ABOUT THIS EXERCISE:
From the records, return each line that has the word "intros" in it.

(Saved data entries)
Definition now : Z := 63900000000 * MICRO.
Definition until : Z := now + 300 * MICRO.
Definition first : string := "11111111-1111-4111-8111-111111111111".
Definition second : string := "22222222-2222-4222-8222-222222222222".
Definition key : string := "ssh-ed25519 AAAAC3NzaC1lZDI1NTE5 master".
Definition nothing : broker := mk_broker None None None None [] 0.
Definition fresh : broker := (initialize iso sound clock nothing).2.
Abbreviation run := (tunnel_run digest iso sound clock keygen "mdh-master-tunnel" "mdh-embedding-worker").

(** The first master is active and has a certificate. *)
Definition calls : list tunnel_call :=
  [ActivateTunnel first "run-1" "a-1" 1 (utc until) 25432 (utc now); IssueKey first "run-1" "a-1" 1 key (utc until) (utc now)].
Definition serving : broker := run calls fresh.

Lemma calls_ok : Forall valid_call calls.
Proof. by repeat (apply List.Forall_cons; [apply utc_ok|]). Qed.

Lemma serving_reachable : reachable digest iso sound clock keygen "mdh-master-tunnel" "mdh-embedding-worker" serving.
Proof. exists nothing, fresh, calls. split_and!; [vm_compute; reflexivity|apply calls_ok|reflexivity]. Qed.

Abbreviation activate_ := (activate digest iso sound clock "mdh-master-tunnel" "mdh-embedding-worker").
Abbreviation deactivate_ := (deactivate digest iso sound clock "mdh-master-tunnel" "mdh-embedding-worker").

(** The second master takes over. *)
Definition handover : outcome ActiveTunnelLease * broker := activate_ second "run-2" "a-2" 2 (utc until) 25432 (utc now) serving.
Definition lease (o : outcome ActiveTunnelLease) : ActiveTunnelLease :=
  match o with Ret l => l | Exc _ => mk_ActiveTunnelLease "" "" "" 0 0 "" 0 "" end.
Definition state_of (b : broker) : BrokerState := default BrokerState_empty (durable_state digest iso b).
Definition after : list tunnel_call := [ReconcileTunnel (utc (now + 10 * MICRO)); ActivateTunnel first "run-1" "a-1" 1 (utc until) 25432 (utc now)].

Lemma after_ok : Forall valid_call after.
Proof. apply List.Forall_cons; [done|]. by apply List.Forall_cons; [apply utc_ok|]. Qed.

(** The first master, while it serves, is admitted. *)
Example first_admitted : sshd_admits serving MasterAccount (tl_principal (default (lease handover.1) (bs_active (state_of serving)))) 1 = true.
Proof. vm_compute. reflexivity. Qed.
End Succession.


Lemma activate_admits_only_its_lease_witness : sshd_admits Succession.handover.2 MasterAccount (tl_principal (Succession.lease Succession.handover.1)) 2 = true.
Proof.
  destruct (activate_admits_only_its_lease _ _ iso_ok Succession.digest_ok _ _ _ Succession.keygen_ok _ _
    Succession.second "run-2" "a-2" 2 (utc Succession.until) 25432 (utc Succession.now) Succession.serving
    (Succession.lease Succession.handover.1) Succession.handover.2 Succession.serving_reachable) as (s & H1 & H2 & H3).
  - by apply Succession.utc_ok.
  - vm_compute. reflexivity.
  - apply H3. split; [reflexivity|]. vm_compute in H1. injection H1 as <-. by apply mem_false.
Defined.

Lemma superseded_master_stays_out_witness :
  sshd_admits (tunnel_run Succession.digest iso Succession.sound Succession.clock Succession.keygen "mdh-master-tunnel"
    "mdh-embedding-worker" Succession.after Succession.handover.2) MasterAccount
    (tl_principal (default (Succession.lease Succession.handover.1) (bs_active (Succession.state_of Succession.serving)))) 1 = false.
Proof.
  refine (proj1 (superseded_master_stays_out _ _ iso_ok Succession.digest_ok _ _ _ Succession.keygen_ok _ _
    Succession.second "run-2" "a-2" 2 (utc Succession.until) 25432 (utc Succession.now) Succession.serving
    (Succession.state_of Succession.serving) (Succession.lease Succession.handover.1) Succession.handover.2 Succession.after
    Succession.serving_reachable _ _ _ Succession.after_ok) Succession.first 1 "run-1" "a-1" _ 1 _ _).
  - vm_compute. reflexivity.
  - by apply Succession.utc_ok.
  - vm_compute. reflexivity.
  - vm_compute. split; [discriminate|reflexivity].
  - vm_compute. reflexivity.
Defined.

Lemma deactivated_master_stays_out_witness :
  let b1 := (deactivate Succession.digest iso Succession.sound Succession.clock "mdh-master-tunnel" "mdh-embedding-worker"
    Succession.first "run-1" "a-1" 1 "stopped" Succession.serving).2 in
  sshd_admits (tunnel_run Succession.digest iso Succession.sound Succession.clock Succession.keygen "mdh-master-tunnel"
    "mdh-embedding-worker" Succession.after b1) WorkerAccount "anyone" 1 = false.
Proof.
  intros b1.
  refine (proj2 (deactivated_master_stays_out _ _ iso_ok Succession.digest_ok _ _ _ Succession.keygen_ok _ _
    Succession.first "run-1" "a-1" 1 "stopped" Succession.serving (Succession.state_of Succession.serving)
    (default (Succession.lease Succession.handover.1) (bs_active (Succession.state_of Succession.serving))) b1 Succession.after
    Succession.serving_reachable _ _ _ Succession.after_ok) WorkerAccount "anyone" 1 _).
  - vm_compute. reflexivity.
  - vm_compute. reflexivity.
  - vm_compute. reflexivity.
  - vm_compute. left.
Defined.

--

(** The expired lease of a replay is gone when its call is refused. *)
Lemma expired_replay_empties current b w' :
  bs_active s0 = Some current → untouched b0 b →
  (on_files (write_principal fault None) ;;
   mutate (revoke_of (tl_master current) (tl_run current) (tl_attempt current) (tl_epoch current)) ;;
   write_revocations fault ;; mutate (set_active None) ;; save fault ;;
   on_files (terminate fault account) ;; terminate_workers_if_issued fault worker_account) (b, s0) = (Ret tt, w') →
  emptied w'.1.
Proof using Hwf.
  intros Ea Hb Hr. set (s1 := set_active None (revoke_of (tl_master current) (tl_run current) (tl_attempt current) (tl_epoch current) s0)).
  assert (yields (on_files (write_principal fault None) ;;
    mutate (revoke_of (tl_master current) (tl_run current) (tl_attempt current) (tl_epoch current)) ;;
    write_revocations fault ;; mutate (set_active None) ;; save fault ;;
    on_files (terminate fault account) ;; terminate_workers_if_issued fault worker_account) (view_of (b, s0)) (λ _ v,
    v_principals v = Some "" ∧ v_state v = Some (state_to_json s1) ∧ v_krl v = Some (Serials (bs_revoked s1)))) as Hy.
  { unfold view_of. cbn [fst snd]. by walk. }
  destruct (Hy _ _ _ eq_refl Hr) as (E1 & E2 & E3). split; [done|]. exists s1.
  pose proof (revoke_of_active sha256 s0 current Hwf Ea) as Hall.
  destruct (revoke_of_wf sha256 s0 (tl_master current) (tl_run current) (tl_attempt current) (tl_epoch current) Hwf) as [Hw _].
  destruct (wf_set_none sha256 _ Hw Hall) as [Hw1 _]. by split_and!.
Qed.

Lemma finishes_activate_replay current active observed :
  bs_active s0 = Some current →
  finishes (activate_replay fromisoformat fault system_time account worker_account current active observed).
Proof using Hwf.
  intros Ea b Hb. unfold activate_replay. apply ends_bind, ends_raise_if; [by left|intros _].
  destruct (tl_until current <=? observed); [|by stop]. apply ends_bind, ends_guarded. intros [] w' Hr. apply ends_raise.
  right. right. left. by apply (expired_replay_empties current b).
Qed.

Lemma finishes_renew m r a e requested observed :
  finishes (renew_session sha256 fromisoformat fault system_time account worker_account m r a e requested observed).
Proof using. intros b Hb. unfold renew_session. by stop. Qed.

FINAL ANSWER:
  intros b1.
  intros Ea Hb Hr. set (s1 := set_active None (revoke_of (tl_master current) (tl_run current) (tl_attempt current) (tl_epoch current) s0)).
  intros Ea b Hb. unfold activate_replay. apply ends_bind, ends_raise_if; [by left|intros _].
  destruct (tl_until current <=? observed); [|by stop]. apply ends_bind, ends_guarded. intros [] w' Hr. apply ends_raise.
Proof using. intros b Hb. unfold renew_session. by stop. Qed.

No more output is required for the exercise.